O livro foi ambientado em plena década de 1950, onde as mulheres comumente eram associadas ao lar, aos filhos e a cozinha. Numa época extremamente patriarcal, ver uma universidade para moças era algo novo e diferente.

E como nada no mercado de trabalho havia mudado com a chegada das mulheres neste ambiente, a desigualdade se acentuava cada vez mais. Salários ridiculamente discrepantes apontavam o valor da mulher naquela época no mercado de trabalho. Deveria haver alguma mudança referente a isso, e Sylvia Plath traz isso a tona. 

Esther foi uma das garotas que tiveram sorte e conseguiu ter sucesso ao conseguir um estágio numa revista. Mas não é isso que ela acha semanas depois. Ela começa a perder o interesse por tudo, e aos poucos vai se fechando para tudo a sua volta.

E sabe por que eu tenho tanta dificuldade para comentar deste livro? Porque foi uma das histórias mais fortes que já li em toda minha vida. Vemos Esther se fechar para o mundo e ficar depressiva.

E não é aquela coisa clichê como vemos hoje em dia em muitos livros de drama adolescente.
Sylvia Plath soube escrever isso muito bem, porque a depressão de Esther é algo tão sorrateiro, tão esperto, melindroso e invisível que aparentemente não enxergamos nada, nem percebemos.

Só nos damos conta quando Esther tenta se suicidar. E ela resolve isso tão fria e calculadamente que só este detalhe nos causa pavor. Pavor por saber que Esther represente boa parte de uma parcela de garotas que fazem a mesma coisa. Se veem num mundo onde não querem estar e descobrem sentimentos jamais percebidos por elas antes.

E depois da revelação nos causar pavor, nós sentimos uma vontade imensa de entrar no livro e ajudá-la de alguma forma. Porque ver o sofrimento de Esther é algo tão doloroso que nos toca na alma.

Esther se vê num sanatório após suas tentativas de suicídio, e lá ela nos conta seu dia a dia e o de suas colegas que também se tratam ali.
Ela descreve minuciosamente tudo o que passa entre elas, desde o relacionamento que cultiva com as outras pacientes até seus planos para tentar se suicidar novamente. 

Ela também nos conta a relação que tem com a mãe. E nós logo percebemos que a mãe de Esther não se importa tanto assim com a filha. Ela prefere fingir diante do sofrimento da filha, talvez por não suportar vê-la numa situação tão deplorável ou porque não quer que os outros vejam o que sua filha está passando. 

Mas a impressão que temos é de que ela prefere fingir, e monta uma fachada para suportar o sofrimento da filha. E nessa fachada, ela coloca a própria filha como autora de seu próprio sofrimento na Terra. E aí passamos a ficar irritados com ela. 

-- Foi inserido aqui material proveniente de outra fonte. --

(* ===== verification/SortCursor.v ===== *)
(** * Complete sorts

    A Sort node without a bound, over a child that is not an index in order:
    it reads its child to the end, whatever memory it is given, and with random
    access it can be scrolled, marked, restored and rewound. *)

From Stdlib Require Import ZArith Lia.
From stdpp Require Import base list sorting strings.
From S2P Require Import Prelude SortSupport TuplesortState Tuplesort TuplesortMem TuplesortCursor TapeRuns TuplesortExternal TapeCursor Executor NodeSort.

Local Open Scope Z_scope.

Abbreviation child_delivers := (stream ExecProcNode).

(** The operations a parent has on a Sort node. *)
Section node_cursor.
Context {P : Type} `{PlanState P} (E : SortEnv) (fuel : nat).

Definition node_step (node : SortState P) (e : EState) (o : Scroll.op)
    : res (SortState P * EState * option row) :=
  match o with
  | Scroll.Next => ExecSort E fuel node (set_direction ForwardScanDirection e)
  | Scroll.Prior => ExecSort E fuel node (set_direction BackwardScanDirection e)
  | Scroll.Mark => do! node <- ExecSortMarkPos E node ;; Ok (node, e, None)
  | Scroll.Restore => do! node <- ExecSortRestrPos E node ;; Ok (node, e, None)
  | Scroll.Rewind => do! ' (node, e) <- ExecReScanSort node e ;; Ok (node, e, None)
  end.

Fixpoint node_run (node : SortState P) (e : EState) (ops : list Scroll.op) : res (list (option row)) :=
  match ops with
  | [] => Ok []
  | o :: ops =>
    do! ' (node, e, r) <- node_step node e o ;;
    do! rs <- node_run node e ops ;;
    Ok (r :: rs)
  end.
End node_cursor.

(** Every restore goes back to a mark that was set after the first fetch and
    since the last rescan. *)
Fixpoint node_restores_marked (ops : list Scroll.op) : bool :=
  match ops with
  | [] => true
  | (Scroll.Next | Scroll.Prior) :: _ => restores_marked false ops
  | _ :: ops => node_restores_marked ops
  end.

(** ** The first call *)

Section complete.
Context {P : Type} `{PlanState P} (E : SortEnv) `{!SortEnvOk E} (fuel : nat).
Implicit Types (node : SortState P) (e : EState) (ts : Tuplesortstate).

(** A child that never reports an index in order is read to the end. *)
Lemma feed_all n (outer : P) e ts ts' rows :
  child_delivers outer rows -> Forall (fun x => x.2 = false) rows ->
  es_direction e = ForwardScanDirection -> (length rows < n)%nat -> put_all E ts (rows.*1) = Ok ts' ->
  exists outer' e', sort_feed E n outer e ts = Ok (outer', e', ts') /\ es_direction e' = ForwardScanDirection.
Proof.
  revert n outer e ts. induction rows as [|[r f] rows IH]; intros [|n] outer e ts Hdel Hf He Hn Hput; cbn in Hn; try lia; cbn [sort_feed].
  - destruct (Hdel e He) as (outer' & e' & -> & He'). injection Hput as ->. rewrite rbind_ret. by exists outer', e'.
  - destruct (Hdel e He) as (outer' & -> & Hdel'). rewrite rbind_ret. inversion Hf as [|?? Hf0 Hf']; subst. cbn in Hf0. subst f.
    cbn [put_all fmap list_fmap fst] in Hput. destruct (tuplesort_puttupleslot E ts r) as [ts1| | |] eqn:Hp; try done.
    rewrite rbind_ret in *. cbn [is_index_inorder set_inorder andb]. apply (IH n outer' (set_inorder false e) ts1); try done. lia.
Qed.

(** A Sort without a bound that has not been run. *)
Record unsorted node (keys : list SortSupportData) (wm : Z) : Prop := {
  us_keys : sort_keys node = keys;
  us_mem : work_mem node = wm;
  us_bounded : ss_bounded node = false;
  us_done : sort_Done node = false
}.

(** Rescanning [p] gives [outer] and keeps the scan direction. *)
Definition rescans_to (p outer : P) : Prop :=
  forall e, exists e', ExecReScan p e = Ok (outer, e') /\ es_direction e' = es_direction e.

(** The child as the first fetch finds it: rescanned before if its parameters
    have changed. *)
Definition opens node (outer : P) : Prop :=
  if outer_chgParam node
  then rescans_to (sort_outer node) outer
  else outer = sort_outer node.

Lemma sort_all node outer e keys wm rows ts :
  unsorted node keys wm -> opens node outer -> child_delivers outer rows -> Forall (fun x => x.2 = false) rows ->
  (length rows < fuel)%nat -> whole_sort E keys wm (ss_randomAccess node) (rows.*1) = Ok ts ->
  exists outer' e', sort_subplan E fuel node e =
      Ok (mk_sort keys wm (ss_randomAccess node) false (ss_bound node) true false (ss_bound node) (Some ts) outer' false, e') /\
    es_direction e' = es_direction e.
Proof.
  intros [Hk Hm Hb Hd] Hop Hdel Hf Hn Hts. unfold whole_sort, load_sort in Hts. unfold sort_subplan. rewrite Hk, Hm, Hb.
  destruct (tuplesort_begin_heap keys wm (ss_randomAccess node)) as [s0| | |]; try done. rewrite !rbind_ret in *.
  destruct (put_all E s0 (rows.*1)) as [s1| | |] eqn:Hput; try done. rewrite rbind_ret in Hts. cbv zeta.
  assert (Hopen : exists e0, (if outer_chgParam node then ExecReScan (sort_outer node) (set_direction ForwardScanDirection e)
      else Ok (sort_outer node, set_direction ForwardScanDirection e)) = Ok (outer, e0) /\ es_direction e0 = ForwardScanDirection).
  { unfold opens in Hop. destruct (outer_chgParam node); [by apply Hop|]. subst outer. by eexists. }
  destruct Hopen as (e0 & -> & He0). rewrite rbind_ret.
  destruct (feed_all fuel outer e0 s0 s1 rows) as (outer' & e' & -> & He'); try done.
  rewrite rbind_ret, Hts, rbind_ret. by eexists outer', _.
Qed.

(** The first call sorts and then fetches. *)
Lemma exec_sort_first node e node1 e1 :
  sort_Done node = false -> sort_subplan E fuel node e = Ok (node1, e1) -> sort_Done node1 = true ->
  es_direction e1 = es_direction e -> ExecSort E fuel node e = ExecSort E fuel node1 e1.
Proof. intros Hd Hs Hd1 He. unfold ExecSort. by rewrite Hd, Hs, Hd1, !rbind_ret, He. Qed.

(** ** Forward reading *)

Definition sorted_node node ts : Prop := sort_Done node = true /\ tuplesortstate node = Some ts.

Local Abbreviation pull_sort := (@pull _ (sort_plan E fuel)).

Lemma pull_fetch n node ts ts' e out :
  sorted_node node ts -> es_direction e = ForwardScanDirection -> fetch n ts = Ok (ts', out) ->
  exists node', pull_sort n node e = Ok (node', e, out).
Proof.
  revert node ts out. induction n as [|n IH]; intros node ts out [Hd Hts] He Hf; cbn [pull fetch] in *.
  { injection Hf as <- <-. by exists node. }
  cbn [ExecProcNode sort_plan]. unfold ExecSort. rewrite Hd, rbind_ret, Hts, He. change (ScanDirectionIsForward _) with true.
  destruct (tuplesort_gettupleslot ts true) as [[ts1 [[t ab]|]]| | |]; try done; rewrite !rbind_ret in *; cbn [fmap option_fmap option_map fst].
  - apply rbind_Ok in Hf as ([ts2 rs] & Hf & Heq). injection Heq as <- <-.
    destruct (IH (with_sort node (sort_Done node) (Some ts1) (sort_outer node)) ts1 rs) as (node' & ->); try done.
    rewrite rbind_ret. by eexists.
  - injection Hf as <- <-. by eexists.
Qed.

Lemma pull_complete node outer e keys wm rows :
  unsorted node keys wm -> opens node outer -> keys_wf keys -> child_delivers outer rows ->
  Forall (fun x => x.2 = false) rows -> (length rows < fuel)%nat ->
  Forall row_ok (rows.*1) -> zlen rows < INT_MAX -> es_direction e = ForwardScanDirection ->
  exists node' e' out, pull_sort (S (length rows)) node e = Ok (node', e', out) /\
    out ≡ₚ rows.*1 /\ StronglySorted (cle (tcmp keys)) out.
Proof.
  intros Hun Hop Hwf Hdel Hf Hn Hok Hmax He.
  destruct (whole_sort_finishes E keys wm (ss_randomAccess node) (rows.*1) Hwf Hok) as (ts & Hts & Hfin).
  { unfold zlen in *. by rewrite length_fmap. }
  destruct (finished_delivers keys _ ts _ Hfin) as (R & rest & HR & Hs & Hp).
  destruct (fetch_delivered _ R ts rest HR Hs) as (ts' & out & Hfe & Hpo & Hso).
  destruct (sort_all node outer e keys wm rows ts Hun Hop Hdel Hf Hn Hts) as (outer' & e' & Hsub & He').
  set (node1 := mk_sort _ _ _ _ _ _ _ _ _ _ _) in Hsub.
  assert (Hlen : length rest = length rows) by (rewrite (Permutation_length Hp); apply length_fmap). rewrite Hlen in Hfe.
  destruct (pull_fetch (S (length rows)) node1 ts ts' e' out) as (node' & Hpull); [done|congruence|done|].
  exists node', e', out. split; [|split; [by rewrite Hpo|done]].
  rewrite <- Hpull. cbn [pull ExecProcNode sort_plan]. by rewrite (exec_sort_first node e node1 e' (us_done _ _ _ Hun) Hsub).
Qed.

(** ** Scrolling *)

(** The sort behind the node is a cursor over [out] in state [c]; [m]: a mark
    was set since the last rescan. *)
Definition cursor_at_state ts (out : list row) (m : bool) (c : Scroll.state) : Prop :=
  forall ops, restores_marked m ops = true -> cursor_run E ts ops = Ok (Scroll.run out c ops).

(** Any operation but a restore without a mark. *)
Definition allowed (m : bool) (o : Scroll.op) : Prop := restores_marked m [o] = true.

Lemma cursor_at_step ts out m c o :
  cursor_at_state ts out m c -> allowed m o ->
  exists ts', cursor_step E ts o = Ok (ts', (Scroll.step out c o).2) /\
    cursor_at_state ts' out (marked_after m o) (Scroll.step out c o).1.
Proof.
  intros Hc Ho. pose proof (Hc [o] Ho) as H1. cbn [cursor_run Scroll.run] in H1.
  destruct (Scroll.step out c o) as [c' r] eqn:Hst. cbn [fst snd].
  apply rbind_Ok in H1 as ([ts' r'] & Hstep & H1). rewrite rbind_ret in H1. injection H1 as ->.
  exists ts'. split; [done|]. intros ops Hm. specialize (Hc (o :: ops)). cbn [cursor_run Scroll.run] in Hc.
  unfold allowed in Ho. cbn [restores_marked] in Ho, Hc. rewrite andb_true_r in Ho. rewrite Ho, Hm in Hc. specialize (Hc eq_refl).
  rewrite Hst, Hstep, rbind_ret in Hc. apply rbind_Ok in Hc as (rs & -> & Hc). by injection Hc as ->.
Qed.

(** A sorted node that may be rewound in place. *)
Record scrollable node (out : list row) (m : bool) (c : Scroll.state) : Prop := {
  sn_done : sort_Done node = true;
  sn_ra : ss_randomAccess node = true;
  sn_bound : ss_bounded node = bounded_Done node /\ ss_bound node = bound_Done node;
  sn_chg : outer_chgParam node = false;
  sn_ts : exists ts, tuplesortstate node = Some ts /\ cursor_at_state ts out m c
}.

Lemma scrollable_with node out m c ts :
  sort_Done node = true -> ss_randomAccess node = true ->
  ss_bounded node = bounded_Done node /\ ss_bound node = bound_Done node -> outer_chgParam node = false ->
  cursor_at_state ts out m c -> scrollable (with_sort node true (Some ts) (sort_outer node)) out m c.
Proof. intros. split; try done. by exists ts. Qed.

Lemma scroll_step node e out m c o :
  scrollable node out m c -> allowed m o ->
  exists node' e', node_step E fuel node e o = Ok (node', e', (Scroll.step out c o).2) /\
    scrollable node' out (marked_after m o) (Scroll.step out c o).1.
Proof.
  intros [Hd Hra [Hb1 Hb2] Hch (ts & Hts & Hc)] Ho.
  destruct (cursor_at_step ts out m c o Hc Ho) as (ts' & Hstep & Hc'). clear Ho.
  destruct (Scroll.step out c o) as [c' r0]. cbn [fst snd] in *.
  pose proof (scrollable_with node out _ c' ts' Hd Hra (conj Hb1 Hb2) Hch Hc') as Hn'.
  destruct o; cbn [node_step cursor_step] in *; unfold ExecSort, ExecSortMarkPos, ExecSortRestrPos, ExecReScanSort;
    rewrite ?Hd, ?Hch, ?Hb1, ?Hb2, ?Hra, ?Z.eqb_refl, ?Bool.eqb_reflx; cbn [negb orb]; rewrite ?rbind_ret, Hts;
    apply rbind_Ok in Hstep as (x & Hx & Hstep).
  1: change (ScanDirectionIsForward _) with true.
  2: change (ScanDirectionIsForward _) with false.
  1-2: destruct x as [ts1 r]; injection Hstep as <- <-; rewrite Hx, rbind_ret, ?Hd; eexists _, _; by split.
  all: injection Hstep as <- <-; rewrite Hx, !rbind_ret; eexists _, e; by split.
Qed.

A narrativa é tão natural e ao mesmo tempo tão pesada, lúgubre e por vezes dolorosa. Sylvia Plath imprimiu com perfeição o estado depressivo de uma pessoa. As características agressivas de nossa protagonista só reforçam o quanto a depressão é latente neste livro.

Ela permeia as linhas desta narrativa e nos mostra um lado nunca antes visto. A Redoma de Vidro é fiel, impactante e difícil de engolir. Um livro para poucos. Porque só poucos conseguirão suportar uma narrativa tão profunda e digressiva quanto essa.

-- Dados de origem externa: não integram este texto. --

(* ===== verification/MergeAppend.v ===== *)
(** * executor/nodeMergeAppend.c

    MergeAppend merges the rows of sorted subplans (the partitions of a table,
    say) with a binary heap of slot numbers.  Which subplans take part is a set
    of subplan numbers; partition pruning (execPartition.c) decides it, and its
    decisions are data here.  The number of a slot stands in the heap as long as
    the slot holds a row. *)

From Stdlib Require Import ZArith Lia.
From stdpp Require Import base list sorting strings.
From S2P Require Import Prelude HeapTheory BinaryHeap SortSupport TuplesortState Tuplesort TuplesortCursor Executor NodeSort.

Local Open Scope Z_scope.

(** What partition pruning decides: at start-up, and for the current values of
    the executor's parameters. *)
Record PartitionPruneState := mk_prune {
  do_initial_prune : bool;
  do_exec_prune : bool;
  initial_matches : list Z;
  exec_matches : list Z
}.

(** [ms_valid_subplans] lists the members of the bitmapset in ascending order;
    the empty one is NULL. *)
Record MergeAppendState (P : Type) := mk_ma {
  mergeplans : list P;
  ms_nplans : Z;
  ms_sortkeys : list SortSupportData;
  ms_slots : list (option row);
  ms_heap : binaryheap Z;
  ms_initialized : bool;
  ms_prune_state : option PartitionPruneState;
  ms_valid_subplans : list Z
}.
Arguments mk_ma {P}.
Arguments mergeplans {P}.
Arguments ms_nplans {P}.
Arguments ms_sortkeys {P}.
Arguments ms_slots {P}.
Arguments ms_heap {P}.
Arguments ms_initialized {P}.
Arguments ms_prune_state {P}.
Arguments ms_valid_subplans {P}.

Livros difíceis não ganham esse adjetivo à toa, mas sim porque são histórias onde suas protagonistas facilmente seriam identificadas na vida real e esquecidas rapidamente. E é por possuir uma fachada tão auto imposta que não prestamos atenção nessas pessoas, e quando nos vemos com uma personagem como Esther, finalmente conseguimos visualizar seu perfil.

E por isso que não é fácil ver alguém como Esther, porque pessoas como ela, se escondem dentro de si. Escondem sua dor do mundo e simplesmente desaparecem. 

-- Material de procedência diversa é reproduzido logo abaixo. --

(* ===== verification/NodeIndexscan.v ===== *)
(** * executor/nodeIndexscan.c and executor/execScan.c

    An index scan node fetches rows through the index, rechecks them, puts
    them back in order when the index only knows lower bounds of the ORDER BY
    values (the reorder queue is a pairing heap), and copies the index's
    [xs_inorder] into the execution state, where the Sort node above reads
    it. *)

From Stdlib Require Import ZArith Lia.
From stdpp Require Import base list sorting strings gmap fin_maps.
From S2P Require Import Prelude SortSupport PairingHeap TuplesortCursor Executor IndexAm.

Local Open Scope Z_scope.

(** A row set aside with its recomputed ORDER BY values. *)
Record ReorderTuple := mk_reorder {
  htup : row;
  orderbyvals : list (option Datum)
}.

(** The value arrays have one entry per ORDER BY key; an absent value is NULL. *)
Fixpoint cmp_orderbyvals (keys : list SortSupportData) (adist bdist : list (option Datum)) : Z :=
  match keys with
  | [] => 0
  | ssup :: keys =>
    match hd None adist, hd None bdist with
    | None, Some _ => 1
    | Some _, None => -1
    | None, None => 0
    | Some a, Some b =>
      let result := comparator ssup a b in
      if negb (result =? 0) then result else cmp_orderbyvals keys (tail adist) (tail bdist)
    end
  end.

(** The tuple a queue pointer stands for. *)
Definition reorder_vals (tuples : gmap ptr ReorderTuple) (p : ptr) : list (option Datum) :=
  match tuples !! p with Some rt => orderbyvals rt | None => [] end.

(** Exchanged arguments: the pairing heap yields its greatest node first. *)
Definition reorderqueue_cmp (keys : list SortSupportData) (tuples : gmap ptr ReorderTuple)
    (a b : ptr) : Z :=
  cmp_orderbyvals keys (reorder_vals tuples b) (reorder_vals tuples a).

(** [S] is the access method's private state, [K] the scan keys. *)
Record IndexScanState (S K : Type) := mk_iss {
  indexorderdir : ScanDirection;
  iss_ScanKeys : K;
  iss_NumRuntimeKeys : Z;
  iss_RuntimeKeysReady : bool;
  iss_ScanDesc : option (IndexScanDescData S);
  iss_SortSupport : list SortSupportData;
  iss_OrderByValues : list (option Datum);
  iss_ReachedEnd : bool;
  iss_ReorderQueue : pairingheap;
  queue_links : store;
  queue_tuples : gmap ptr ReorderTuple
}.
Arguments mk_iss {S K}.
Arguments indexorderdir {S K}.
Arguments iss_ScanKeys {S K}.
Arguments iss_NumRuntimeKeys {S K}.
Arguments iss_RuntimeKeysReady {S K}.
Arguments iss_ScanDesc {S K}.
Arguments iss_SortSupport {S K}.
Arguments iss_OrderByValues {S K}.
Arguments iss_ReachedEnd {S K}.
Arguments iss_ReorderQueue {S K}.
Arguments queue_links {S K}.
Arguments queue_tuples {S K}.

Section node_indexscan.
Context {S K : Type} `{IndexAmRoutine S K} `{TableAmRoutine}.
(** The compiled expressions of the node. *)
Variable indexqualorig : row -> bool.
Variable indexorderbyorig : list (row -> option Datum).
Variable qual : option (row -> bool).
Variable projInfo : option (row -> row).
(** [ExecIndexEvalRuntimeKeys] on the scan keys. *)
Variable eval_runtime_keys : K -> K.
(** Recovery state, and the memory [index_beginscan] is given. *)
Variable recovery : bool.
Variable mem : IndexScanDescData S.
(** Unrolling limit of the loops that read the index. *)
Variable fuel : nat.

Abbreviation istate := (IndexScanState S K).
Implicit Types (node : istate) (e : EState) (scan : IndexScanDescData S).

Definition set_scan (scan : option (IndexScanDescData S)) node : istate :=
  mk_iss (indexorderdir node) (iss_ScanKeys node) (iss_NumRuntimeKeys node)
    (iss_RuntimeKeysReady node) scan (iss_SortSupport node) (iss_OrderByValues node)
    (iss_ReachedEnd node) (iss_ReorderQueue node) (queue_links node) (queue_tuples node).
Definition set_reached_end (b : bool) node : istate :=
  mk_iss (indexorderdir node) (iss_ScanKeys node) (iss_NumRuntimeKeys node)
    (iss_RuntimeKeysReady node) (iss_ScanDesc node) (iss_SortSupport node)
    (iss_OrderByValues node) b (iss_ReorderQueue node) (queue_links node) (queue_tuples node).
Definition set_orderby_values (v : list (option Datum)) node : istate :=
  mk_iss (indexorderdir node) (iss_ScanKeys node) (iss_NumRuntimeKeys node)
    (iss_RuntimeKeysReady node) (iss_ScanDesc node) (iss_SortSupport node) v
    (iss_ReachedEnd node) (iss_ReorderQueue node) (queue_links node) (queue_tuples node).
Definition set_queue (q : pairingheap) (st : store) (ts : gmap ptr ReorderTuple) node : istate :=
  mk_iss (indexorderdir node) (iss_ScanKeys node) (iss_NumRuntimeKeys node)
    (iss_RuntimeKeysReady node) (iss_ScanDesc node) (iss_SortSupport node)
    (iss_OrderByValues node) (iss_ReachedEnd node) q st ts.

(** Open the scan on the first call. *)
Definition begin_scan node : res (istate * IndexScanDescData S) :=
  match iss_ScanDesc node with
  | Some scan => Ok (node, scan)
  | None =>
    let scan := index_beginscan (iss_ScanKeys node) recovery mem in
    let node := set_scan (Some scan) node in
    if (iss_NumRuntimeKeys node =? 0) || iss_RuntimeKeysReady node then
      do! scan <- index_rescan scan (iss_ScanKeys node) ;;
      Ok (set_scan (Some scan) node, scan)
    else Ok (node, scan)
  end.

(** Fetch until a tuple passes the recheck of a lossy index, noting after
    each whether the index is in order. *)
Fixpoint next_indextuple (n : nat) (direction : ScanDirection) scan e
    : res (IndexScanDescData S * EState * option row) :=
  match n with
  | O => NoFuel
  | Datatypes.S n =>
    do! ' (scan, slot) <- index_getnext_slot fuel scan direction ;;
    match slot with
    | None => Ok (scan, e, None)
    | Some r =>
      let e := set_inorder (xs_inorder scan) e in
      if xs_recheck scan && negb (indexqualorig r) then next_indextuple n direction scan e
      else Ok (scan, e, Some r)
    end
  end.

Definition IndexNext node e : res (istate * EState * option row) :=
  let direction := es_direction e in
  let direction :=
    if ScanDirectionIsBackward (indexorderdir node) then
      if ScanDirectionIsForward direction then BackwardScanDirection
      else if ScanDirectionIsBackward direction then ForwardScanDirection
      else direction
    else direction in
  do! ' (node, scan) <- begin_scan node ;;
  do! ' (scan, e, slot) <- next_indextuple fuel direction scan e ;;
  let node := set_scan (Some scan) node in
  match slot with
  | Some _ => Ok (node, e, slot)
  | None => Ok (set_reached_end true node, e, None)
  end.

Definition EvalOrderByExpressions node (r : row) : istate :=
  set_orderby_values ((fun orderby => orderby r) <$> indexorderbyorig) node.

(** The tuple is a new allocation with uninitialized heap links. *)
Definition reorderqueue_push node (r : row) (vals : list (option Datum)) : res istate :=
  let p := fresh (dom (queue_tuples node)) in
  let rt := mk_reorder r (take (length (iss_SortSupport node)) vals) in
  let tuples := <[p := rt]> (queue_tuples node) in
  let links := <[p := mk_node None None None]> (queue_links node) in
  do! ' (links, q) <-
    pairingheap_add (reorderqueue_cmp (iss_SortSupport node) tuples) links
      (iss_ReorderQueue node) p ;;
  Ok (set_queue q links tuples node).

Livro muito triste, mas belíssimo para alertar ao mundo o poder que uma depressão pode exercer na vida de uma pessoa que sofre uma doença silenciosa como essa.

Li este livro em pdf, porque não estava conseguindo comprá-lo de jeito algum, e a pressa pra lê-lo foi maior. Ainda quero ler este livro com o exemplar físico para reavalia-lo, acredito que lê-lo online me prejudicou um pouco.



Cinco estrelas para a história e mais cinco para o exemplar da Biblioteca Azul, que ainda não possuo, mas sei o trabalho incrível que eles tem com suas edições.